-- TASK MATERIAL follows --

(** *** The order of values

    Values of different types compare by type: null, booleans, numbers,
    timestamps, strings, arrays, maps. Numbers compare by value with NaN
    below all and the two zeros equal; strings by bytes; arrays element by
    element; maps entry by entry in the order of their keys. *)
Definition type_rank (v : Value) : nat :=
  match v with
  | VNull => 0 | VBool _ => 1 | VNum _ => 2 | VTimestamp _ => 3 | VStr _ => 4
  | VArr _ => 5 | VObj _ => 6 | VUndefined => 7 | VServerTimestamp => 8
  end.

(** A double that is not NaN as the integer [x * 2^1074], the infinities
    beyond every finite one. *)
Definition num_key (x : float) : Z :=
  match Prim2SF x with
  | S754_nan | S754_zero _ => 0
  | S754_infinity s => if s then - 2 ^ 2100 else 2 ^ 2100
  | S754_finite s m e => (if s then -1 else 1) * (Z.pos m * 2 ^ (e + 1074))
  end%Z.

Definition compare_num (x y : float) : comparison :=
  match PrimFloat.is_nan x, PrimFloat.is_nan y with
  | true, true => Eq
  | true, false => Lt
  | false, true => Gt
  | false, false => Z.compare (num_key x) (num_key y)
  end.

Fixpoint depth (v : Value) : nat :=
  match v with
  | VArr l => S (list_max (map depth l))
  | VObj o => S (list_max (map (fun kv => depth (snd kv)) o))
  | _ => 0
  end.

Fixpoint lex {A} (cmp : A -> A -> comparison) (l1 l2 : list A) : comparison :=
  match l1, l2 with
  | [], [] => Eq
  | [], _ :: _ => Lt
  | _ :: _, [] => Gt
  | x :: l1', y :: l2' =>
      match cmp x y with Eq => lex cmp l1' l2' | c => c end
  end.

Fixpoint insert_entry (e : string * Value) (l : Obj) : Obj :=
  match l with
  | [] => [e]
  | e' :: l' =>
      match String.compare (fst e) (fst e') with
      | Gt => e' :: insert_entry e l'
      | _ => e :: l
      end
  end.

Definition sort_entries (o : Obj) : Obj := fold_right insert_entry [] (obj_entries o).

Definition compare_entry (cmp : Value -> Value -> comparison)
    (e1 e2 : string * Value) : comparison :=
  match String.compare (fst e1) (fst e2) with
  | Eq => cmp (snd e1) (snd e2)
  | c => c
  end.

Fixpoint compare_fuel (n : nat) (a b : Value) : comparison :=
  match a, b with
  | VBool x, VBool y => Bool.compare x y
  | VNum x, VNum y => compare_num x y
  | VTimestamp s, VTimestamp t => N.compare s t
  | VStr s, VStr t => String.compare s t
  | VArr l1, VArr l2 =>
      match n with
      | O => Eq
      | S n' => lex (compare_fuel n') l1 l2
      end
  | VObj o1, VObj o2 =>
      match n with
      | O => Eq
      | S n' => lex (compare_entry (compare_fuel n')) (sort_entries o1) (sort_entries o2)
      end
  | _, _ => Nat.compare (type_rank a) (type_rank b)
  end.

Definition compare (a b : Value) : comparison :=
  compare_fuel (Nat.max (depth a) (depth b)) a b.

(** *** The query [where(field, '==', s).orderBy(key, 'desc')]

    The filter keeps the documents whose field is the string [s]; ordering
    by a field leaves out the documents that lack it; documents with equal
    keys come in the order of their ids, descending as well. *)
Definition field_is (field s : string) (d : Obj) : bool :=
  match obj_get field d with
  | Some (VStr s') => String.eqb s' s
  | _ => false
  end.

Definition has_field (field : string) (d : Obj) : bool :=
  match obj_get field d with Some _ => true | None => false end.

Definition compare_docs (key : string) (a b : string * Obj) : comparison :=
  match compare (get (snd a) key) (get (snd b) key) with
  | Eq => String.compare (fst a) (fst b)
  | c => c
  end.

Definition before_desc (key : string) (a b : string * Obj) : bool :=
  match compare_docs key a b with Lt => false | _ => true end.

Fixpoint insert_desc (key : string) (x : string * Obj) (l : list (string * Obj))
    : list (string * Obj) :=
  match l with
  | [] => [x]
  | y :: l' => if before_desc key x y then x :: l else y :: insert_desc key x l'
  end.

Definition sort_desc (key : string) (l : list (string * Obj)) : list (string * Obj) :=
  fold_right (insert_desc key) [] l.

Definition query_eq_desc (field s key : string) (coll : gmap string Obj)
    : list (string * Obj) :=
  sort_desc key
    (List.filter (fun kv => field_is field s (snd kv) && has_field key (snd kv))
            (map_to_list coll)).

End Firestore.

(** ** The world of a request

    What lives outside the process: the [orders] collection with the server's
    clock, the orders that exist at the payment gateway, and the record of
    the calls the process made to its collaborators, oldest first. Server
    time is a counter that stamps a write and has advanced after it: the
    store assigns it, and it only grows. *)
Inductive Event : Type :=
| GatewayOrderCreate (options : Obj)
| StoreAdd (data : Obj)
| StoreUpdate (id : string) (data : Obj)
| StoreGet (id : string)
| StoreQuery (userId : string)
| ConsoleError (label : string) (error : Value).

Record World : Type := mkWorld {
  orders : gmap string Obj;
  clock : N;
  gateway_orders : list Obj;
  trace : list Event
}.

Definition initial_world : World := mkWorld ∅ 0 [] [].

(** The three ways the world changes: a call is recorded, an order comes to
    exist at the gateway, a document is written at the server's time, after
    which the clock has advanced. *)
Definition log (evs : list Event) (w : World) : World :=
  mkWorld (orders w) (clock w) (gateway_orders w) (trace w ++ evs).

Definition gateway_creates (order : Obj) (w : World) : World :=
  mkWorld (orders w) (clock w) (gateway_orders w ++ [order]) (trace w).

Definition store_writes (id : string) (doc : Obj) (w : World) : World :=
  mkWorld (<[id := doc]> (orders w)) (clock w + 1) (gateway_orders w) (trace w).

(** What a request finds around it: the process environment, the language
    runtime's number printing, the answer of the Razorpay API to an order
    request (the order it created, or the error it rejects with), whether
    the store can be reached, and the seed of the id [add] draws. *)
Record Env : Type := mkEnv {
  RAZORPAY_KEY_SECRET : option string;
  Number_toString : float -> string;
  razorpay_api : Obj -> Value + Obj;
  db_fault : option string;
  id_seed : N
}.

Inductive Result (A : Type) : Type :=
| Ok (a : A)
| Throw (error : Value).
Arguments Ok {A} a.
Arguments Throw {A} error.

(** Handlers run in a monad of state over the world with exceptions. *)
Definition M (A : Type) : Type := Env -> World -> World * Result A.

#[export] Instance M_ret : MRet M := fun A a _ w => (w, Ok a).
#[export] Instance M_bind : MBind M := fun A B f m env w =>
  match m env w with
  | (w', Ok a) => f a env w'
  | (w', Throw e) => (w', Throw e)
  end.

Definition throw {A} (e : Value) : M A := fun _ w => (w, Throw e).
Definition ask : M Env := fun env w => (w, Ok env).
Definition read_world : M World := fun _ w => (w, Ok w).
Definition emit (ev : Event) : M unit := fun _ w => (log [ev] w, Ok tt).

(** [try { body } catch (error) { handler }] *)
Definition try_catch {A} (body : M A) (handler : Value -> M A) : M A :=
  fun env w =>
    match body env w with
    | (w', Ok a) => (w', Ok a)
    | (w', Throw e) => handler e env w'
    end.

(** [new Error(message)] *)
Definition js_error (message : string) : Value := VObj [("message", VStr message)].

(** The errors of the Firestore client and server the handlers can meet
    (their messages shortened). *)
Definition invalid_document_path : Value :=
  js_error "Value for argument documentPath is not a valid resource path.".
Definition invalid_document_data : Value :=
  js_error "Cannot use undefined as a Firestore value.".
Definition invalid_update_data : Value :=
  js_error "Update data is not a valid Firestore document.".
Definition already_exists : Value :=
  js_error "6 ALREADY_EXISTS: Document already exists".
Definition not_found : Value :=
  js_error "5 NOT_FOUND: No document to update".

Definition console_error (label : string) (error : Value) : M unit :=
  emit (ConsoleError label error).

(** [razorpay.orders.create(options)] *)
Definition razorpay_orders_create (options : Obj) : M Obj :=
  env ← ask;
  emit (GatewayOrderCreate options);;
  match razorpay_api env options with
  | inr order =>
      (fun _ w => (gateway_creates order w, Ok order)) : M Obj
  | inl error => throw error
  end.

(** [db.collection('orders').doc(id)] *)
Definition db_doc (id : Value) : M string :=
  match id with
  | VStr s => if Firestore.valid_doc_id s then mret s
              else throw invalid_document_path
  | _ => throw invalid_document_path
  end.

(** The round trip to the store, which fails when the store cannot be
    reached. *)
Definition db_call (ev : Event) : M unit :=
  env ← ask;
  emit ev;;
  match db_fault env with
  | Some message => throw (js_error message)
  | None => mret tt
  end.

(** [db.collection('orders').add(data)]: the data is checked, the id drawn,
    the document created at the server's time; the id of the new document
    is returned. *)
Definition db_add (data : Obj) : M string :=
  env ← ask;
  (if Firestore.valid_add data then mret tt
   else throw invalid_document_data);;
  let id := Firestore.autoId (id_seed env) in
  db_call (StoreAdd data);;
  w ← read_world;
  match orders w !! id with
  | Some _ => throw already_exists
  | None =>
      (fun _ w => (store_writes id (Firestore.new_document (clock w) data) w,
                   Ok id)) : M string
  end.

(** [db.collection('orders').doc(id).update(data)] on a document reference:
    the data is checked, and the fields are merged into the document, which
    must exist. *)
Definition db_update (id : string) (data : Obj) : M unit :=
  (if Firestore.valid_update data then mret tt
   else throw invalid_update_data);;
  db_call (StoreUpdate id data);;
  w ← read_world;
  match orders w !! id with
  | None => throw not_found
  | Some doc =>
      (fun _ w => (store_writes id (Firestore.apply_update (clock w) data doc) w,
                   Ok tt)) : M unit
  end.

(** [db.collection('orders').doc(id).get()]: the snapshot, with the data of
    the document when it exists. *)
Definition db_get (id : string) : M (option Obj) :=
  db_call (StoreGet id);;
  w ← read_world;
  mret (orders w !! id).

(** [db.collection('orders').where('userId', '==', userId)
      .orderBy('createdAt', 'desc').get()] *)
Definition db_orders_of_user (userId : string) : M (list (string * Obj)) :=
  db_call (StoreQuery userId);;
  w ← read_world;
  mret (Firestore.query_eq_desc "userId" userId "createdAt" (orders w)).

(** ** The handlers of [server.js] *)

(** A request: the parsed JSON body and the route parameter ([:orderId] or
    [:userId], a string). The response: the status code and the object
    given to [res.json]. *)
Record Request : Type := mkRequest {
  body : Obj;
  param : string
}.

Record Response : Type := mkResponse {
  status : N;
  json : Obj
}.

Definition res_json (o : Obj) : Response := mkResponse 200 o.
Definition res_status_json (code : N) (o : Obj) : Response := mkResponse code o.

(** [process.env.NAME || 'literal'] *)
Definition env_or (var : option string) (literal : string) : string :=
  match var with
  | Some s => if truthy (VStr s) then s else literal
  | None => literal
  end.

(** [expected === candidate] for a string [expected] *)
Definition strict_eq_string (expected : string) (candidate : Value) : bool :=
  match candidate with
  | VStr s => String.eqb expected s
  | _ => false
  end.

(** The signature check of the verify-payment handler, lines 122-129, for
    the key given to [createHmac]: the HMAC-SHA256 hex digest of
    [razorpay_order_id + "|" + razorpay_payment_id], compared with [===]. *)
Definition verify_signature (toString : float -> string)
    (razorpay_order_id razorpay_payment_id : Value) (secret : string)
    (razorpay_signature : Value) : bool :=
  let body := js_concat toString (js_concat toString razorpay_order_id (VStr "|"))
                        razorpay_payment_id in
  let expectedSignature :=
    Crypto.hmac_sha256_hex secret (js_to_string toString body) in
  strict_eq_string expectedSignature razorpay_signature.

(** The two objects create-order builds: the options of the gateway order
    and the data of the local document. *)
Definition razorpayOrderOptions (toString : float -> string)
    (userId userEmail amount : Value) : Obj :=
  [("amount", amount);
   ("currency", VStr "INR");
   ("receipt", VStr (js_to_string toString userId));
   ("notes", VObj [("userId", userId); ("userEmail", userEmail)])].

-- TASK MATERIAL concluded --
-- TASK MATERIAL follows --

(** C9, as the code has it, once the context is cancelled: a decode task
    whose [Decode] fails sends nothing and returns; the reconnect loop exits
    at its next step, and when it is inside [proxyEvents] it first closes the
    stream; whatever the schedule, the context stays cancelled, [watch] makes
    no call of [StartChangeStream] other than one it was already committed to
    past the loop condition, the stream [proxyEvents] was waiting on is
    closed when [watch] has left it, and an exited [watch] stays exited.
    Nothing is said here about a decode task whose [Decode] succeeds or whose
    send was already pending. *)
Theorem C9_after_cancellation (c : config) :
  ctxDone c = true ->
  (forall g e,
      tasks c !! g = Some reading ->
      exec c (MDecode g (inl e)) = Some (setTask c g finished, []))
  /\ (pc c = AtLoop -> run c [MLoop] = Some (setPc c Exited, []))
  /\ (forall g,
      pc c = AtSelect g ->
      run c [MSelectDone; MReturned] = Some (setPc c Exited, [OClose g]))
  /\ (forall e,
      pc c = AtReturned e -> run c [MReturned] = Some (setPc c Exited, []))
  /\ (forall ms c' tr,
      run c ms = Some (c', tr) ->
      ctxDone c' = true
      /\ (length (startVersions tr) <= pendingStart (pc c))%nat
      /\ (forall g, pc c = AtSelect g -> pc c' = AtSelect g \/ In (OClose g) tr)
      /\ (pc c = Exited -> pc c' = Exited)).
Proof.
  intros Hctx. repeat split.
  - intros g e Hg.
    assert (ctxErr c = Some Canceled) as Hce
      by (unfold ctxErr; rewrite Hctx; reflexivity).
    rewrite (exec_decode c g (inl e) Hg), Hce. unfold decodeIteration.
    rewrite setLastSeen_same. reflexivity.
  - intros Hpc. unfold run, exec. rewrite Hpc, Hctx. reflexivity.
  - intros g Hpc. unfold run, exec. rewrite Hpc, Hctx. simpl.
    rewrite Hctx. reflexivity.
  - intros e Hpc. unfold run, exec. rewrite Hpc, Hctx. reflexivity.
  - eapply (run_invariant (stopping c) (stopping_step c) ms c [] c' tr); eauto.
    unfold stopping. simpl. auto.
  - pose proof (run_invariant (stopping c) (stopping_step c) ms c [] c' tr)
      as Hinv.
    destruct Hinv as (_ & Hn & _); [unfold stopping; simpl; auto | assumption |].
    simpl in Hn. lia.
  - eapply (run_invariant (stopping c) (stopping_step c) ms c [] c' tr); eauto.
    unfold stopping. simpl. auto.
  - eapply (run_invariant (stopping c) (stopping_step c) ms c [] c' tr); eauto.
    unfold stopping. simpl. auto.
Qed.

-- TASK MATERIAL concluded --
-- TASK MATERIAL follows --

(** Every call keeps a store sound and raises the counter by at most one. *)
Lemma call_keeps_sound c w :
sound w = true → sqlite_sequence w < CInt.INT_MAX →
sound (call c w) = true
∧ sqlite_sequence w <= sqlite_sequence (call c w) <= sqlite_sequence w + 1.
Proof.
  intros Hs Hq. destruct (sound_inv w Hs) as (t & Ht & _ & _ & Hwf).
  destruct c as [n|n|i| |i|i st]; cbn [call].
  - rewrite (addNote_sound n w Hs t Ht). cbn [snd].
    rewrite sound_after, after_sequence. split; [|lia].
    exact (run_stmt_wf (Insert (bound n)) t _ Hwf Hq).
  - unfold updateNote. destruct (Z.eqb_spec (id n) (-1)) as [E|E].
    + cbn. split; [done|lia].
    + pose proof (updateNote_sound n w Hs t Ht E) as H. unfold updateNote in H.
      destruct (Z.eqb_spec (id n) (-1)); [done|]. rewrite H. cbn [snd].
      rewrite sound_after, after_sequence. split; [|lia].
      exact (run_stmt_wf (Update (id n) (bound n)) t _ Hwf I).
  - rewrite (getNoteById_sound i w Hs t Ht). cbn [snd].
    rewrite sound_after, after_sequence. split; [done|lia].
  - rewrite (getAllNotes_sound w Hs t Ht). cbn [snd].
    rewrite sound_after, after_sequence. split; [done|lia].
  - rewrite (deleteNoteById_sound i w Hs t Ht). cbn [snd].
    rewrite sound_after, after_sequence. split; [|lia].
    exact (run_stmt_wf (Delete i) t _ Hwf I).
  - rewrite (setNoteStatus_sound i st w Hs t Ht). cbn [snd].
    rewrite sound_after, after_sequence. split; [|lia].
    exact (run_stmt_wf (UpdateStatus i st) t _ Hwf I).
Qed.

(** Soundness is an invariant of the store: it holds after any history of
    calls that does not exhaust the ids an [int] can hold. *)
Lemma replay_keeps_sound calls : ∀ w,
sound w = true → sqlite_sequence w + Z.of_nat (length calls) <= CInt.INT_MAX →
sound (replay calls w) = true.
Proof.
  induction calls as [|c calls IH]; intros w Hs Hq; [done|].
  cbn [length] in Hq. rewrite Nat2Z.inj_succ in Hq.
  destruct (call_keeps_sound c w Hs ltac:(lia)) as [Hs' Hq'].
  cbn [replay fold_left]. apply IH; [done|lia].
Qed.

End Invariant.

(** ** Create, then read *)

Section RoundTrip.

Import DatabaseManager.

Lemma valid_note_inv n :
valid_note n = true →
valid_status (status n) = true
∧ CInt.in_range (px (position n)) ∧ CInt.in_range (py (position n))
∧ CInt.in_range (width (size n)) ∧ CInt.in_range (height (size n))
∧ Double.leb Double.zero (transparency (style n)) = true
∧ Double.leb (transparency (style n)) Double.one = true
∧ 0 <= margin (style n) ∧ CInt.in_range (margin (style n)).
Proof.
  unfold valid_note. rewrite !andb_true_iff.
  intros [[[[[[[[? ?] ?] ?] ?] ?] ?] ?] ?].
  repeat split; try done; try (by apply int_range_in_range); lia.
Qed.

-- TASK MATERIAL concluded --

WORK REQUIRED> In the entries above, find the line with "past the loop" and the line with "pendingStart (pc c))%nat", then set down exactly those two and every line between them, nothing else.

EXERCISE ANSWER>
    past the loop condition, the stream [proxyEvents] was waiting on is
    closed when [watch] has left it, and an exited [watch] stays exited.
    Nothing is said here about a decode task whose [Decode] succeeds or whose
    send was already pending. *)
Theorem C9_after_cancellation (c : config) :
  ctxDone c = true ->
  (forall g e,
      tasks c !! g = Some reading ->
      exec c (MDecode g (inl e)) = Some (setTask c g finished, []))
  /\ (pc c = AtLoop -> run c [MLoop] = Some (setPc c Exited, []))
  /\ (forall g,
      pc c = AtSelect g ->
      run c [MSelectDone; MReturned] = Some (setPc c Exited, [OClose g]))
  /\ (forall e,
      pc c = AtReturned e -> run c [MReturned] = Some (setPc c Exited, []))
  /\ (forall ms c' tr,
      run c ms = Some (c', tr) ->
      ctxDone c' = true
      /\ (length (startVersions tr) <= pendingStart (pc c))%nat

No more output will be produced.